Abstract
Background: The incidence of thrombotic events after use of 4-factor prothrombin complex concentrate (4F-PCC) for oral factor Xa inhibitors-(XaI)-associated major bleeding is 3-4% and 5% in a study on 4F-PCC for XaI and emergency surgery. Rapid anti-Xa assays are seldom available, prompting clinicians to frequently administer 4F-PCC empirically. It is unknown if the thrombotic risk increases when pre-operative levels are low or unmeasured.
Methods: We analyzed retrospectively all patients that received 4F-PCC between September 2018 and July 2024 at the hospitals in Hamilton, Canada, and screened for those with emergency surgery/invasive procedure as main indication. The PCC used was almost exclusively Octaplex (Octapharma). The primary outcomes were symptomatic or asymptomatic, objectively verified arterial or venous thromboembolism within 7 days from PCC infusion. The secondary outcome was the same but between day 8 and 30 postoperatively, at which timepoint other causes than preoperative PCC may be more prominent. XaI levels were determined with an anti-Xa assay, calibrated with the respective DOAC used by the patient. All-cause mortality within 30 days was also captured. The study was approved by Hamilton Integrated Research Ethics Board.
Results: PCC at a median dose of 2000 units (interquartile range, 2000-2000) was administered to 224 patients on apixaban (142; 63%), rivaroxaban (71; 32%) or edoxaban (11;5%) for emergency surgery or invasive procedures. Mean age was 74 years and 42% were female. Postoperative prophylaxis against venous thromboembolism was started promptly in 184 patients (82%) after a median of 1 day (interquartile range, 1-2). Among 36 patients with high XaI levels, defined as at least 75 ng/mL there was 1 pulmonary embolism (3%); 24 patients with low levels had no events; 164 patients without any level measured had 7 events (4%) within 7 days, consisting of 5 myocardial infarctions, 1 DVT, 1 cerebral infarct. Two additional cerebral infarcts were deemed to be caused by compressive intracerebral hematomas that were evacuated. Events between day 8-30 were only in the group with no level – 3 deep vein thrombosis, 1 pulmonary embolism, 1 arterial thrombus. There were 8 deaths (22%) in the XaI high-level group, 2 (8%) in the low-level group, and 15 (9%) in the no-level group.
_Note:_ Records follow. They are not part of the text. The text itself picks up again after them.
(** In a linked state the partner of a registered user with a partner:
    registered, somewhere else, pointing back, and found by the lookup
    of the teardown handlers. *)
Lemma linked_partner s cu c x :
  wf s → uniq s → linked s → registered s cu c → partnerId c = Some x →
  truthy (partnerId c) = true ∧
  ∃ k l' v, (k, l') ∈ activeUsers s ∧ users s !! l' = Some v ∧ l' ≠ cu ∧
            x = id v ∧ partnerId v = Some (id c) ∧
            partnerEntry (users s) (partnerId c) (activeUsers s) = Some (k, l').
Proof.
  intros Hwf Hu Hl Hrc Hp.
  destruct (linked_back s Hl cu c x Hrc Hp) as (l' & v & [[k Hk] Hv] & <- & Hb).
  split.
  - rewrite Hp. simpl. apply negb_true_iff, String.eqb_neq.
    by apply (linked_ids s Hl l' v).
  - exists k, l', v. repeat split; try done.
    + intros ->. destruct Hrc as [_ Hc]. assert (v = c) as -> by congruence.
      by apply (wf_not_self s Hwf cu c).
    + rewrite Hp. by apply partnerEntry_live.
Qed.

Lemma others_partner s cu c l' v l u l2 w :
  uniq s → users s !! cu = Some c → users s !! l' = Some v →
  partnerId c = Some (id v) → partnerId v = Some (id c) →
  users s !! l = Some u → l ≠ cu → l ≠ l' →
  users s !! l2 = Some w → partnerId w = Some (id u) →
  l2 ≠ cu ∧ l2 ≠ l'.
Proof.
  intros Hu Hc Hv Hpc Hpv Hlu Hn1 Hn2 Hw Hpw. split; intros ->.
  - assert (w = c) as -> by congruence.
    apply Hn2. apply (uniq_loc s l l' u v Hu Hlu Hv). congruence.
  - assert (w = v) as -> by congruence.
    apply Hn1. apply (uniq_loc s l cu u c Hu Hlu Hc). congruence.
Qed.

Lemma linked_skip_partner s sid :
  wf s → uniq s → linked s → linked (on_skip_partner sid s).1.
Proof.
  intros Hwf Hu Hl. unfold on_skip_partner.
  destruct (Map_get sid (activeUsers s)) as [cu|] eqn:Hg; [|done].
  destruct (registered_allocated s sid cu Hwf Hg) as (c & Hc & _). rewrite Hc.
  assert (registered s cu c) as Hrc.
  { split; [|done]. exists sid. by apply Map_get_Some_elem. }
  destruct (partnerId c) as [x|] eqn:Hp; [|done].
  destruct (linked_partner s cu c x Hwf Hu Hl Hrc Hp)
    as (Ht & k & l' & v & Hk & Hv & Hne & -> & Hpv & Hpe).
  rewrite Hp in Ht, Hpe. rewrite Ht, Hpe. cbn [negb fst].
  set (s' := mkState _ _ _ _).
  assert (users s' !! cu = Some (clear_partner c)) as Hcu'.
  { unfold s'. simpl. by rewrite list_lookup_alter_eq, list_lookup_alter_ne, Hc. }
  assert (users s' !! l' = Some (clear_partner v)) as Hl'.
  { unfold s'. simpl. by rewrite list_lookup_alter_ne, list_lookup_alter_eq, Hv. }
  assert (∀ l, l ≠ cu → l ≠ l' → users s' !! l = users s !! l) as Hother.
  { intros l ? ?. unfold s'. simpl. by rewrite !list_lookup_alter_ne. }
  destruct Hl as [Hids Hback HinChat]. split.
  - unfold s'. simpl.
    repeat (apply ids_nonempty_alter; [apply keeps_ident_clear|]). done.
  - intros l u y [Hkl Hlu] Hpy.
    destruct (decide (l = cu)) as [->|Hlcu]; [rewrite Hcu' in Hlu; by simplify_eq|].
    destruct (decide (l = l')) as [->|Hll']; [rewrite Hl' in Hlu; by simplify_eq|].
    rewrite Hother in Hlu by done.
    destruct (Hback l u y (conj Hkl Hlu) Hpy) as (l2 & w & [Hk2 Hw] & Hid & Hb).
    destruct (others_partner s cu c l' v l u l2 w) as [? ?]; try done.
    exists l2, w. repeat split; try done. by rewrite Hother.
  - intros l u [Hkl Hlu].
    destruct (decide (l = cu)) as [->|Hlcu].
    { rewrite Hcu' in Hlu. injection Hlu as <-. split; [by intros [? ?] | done]. }
    destruct (decide (l = l')) as [->|Hll'].
    { rewrite Hl' in Hlu. injection Hlu as <-. split; [by intros [? ?] | done]. }
    rewrite Hother in Hlu by done. apply (HinChat l u (conj Hkl Hlu)).
Qed.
Conclusion: The risk of thromboembolic events after 4F-PCC for management of hemostasis in patients on XaI and emergency surgery/invasive procedures appears to be similar among patients with preoperative drug levels that are high, low or not measured. These findings support the safe use of PCC in settings where rapid anti-Xa testing is unavailable.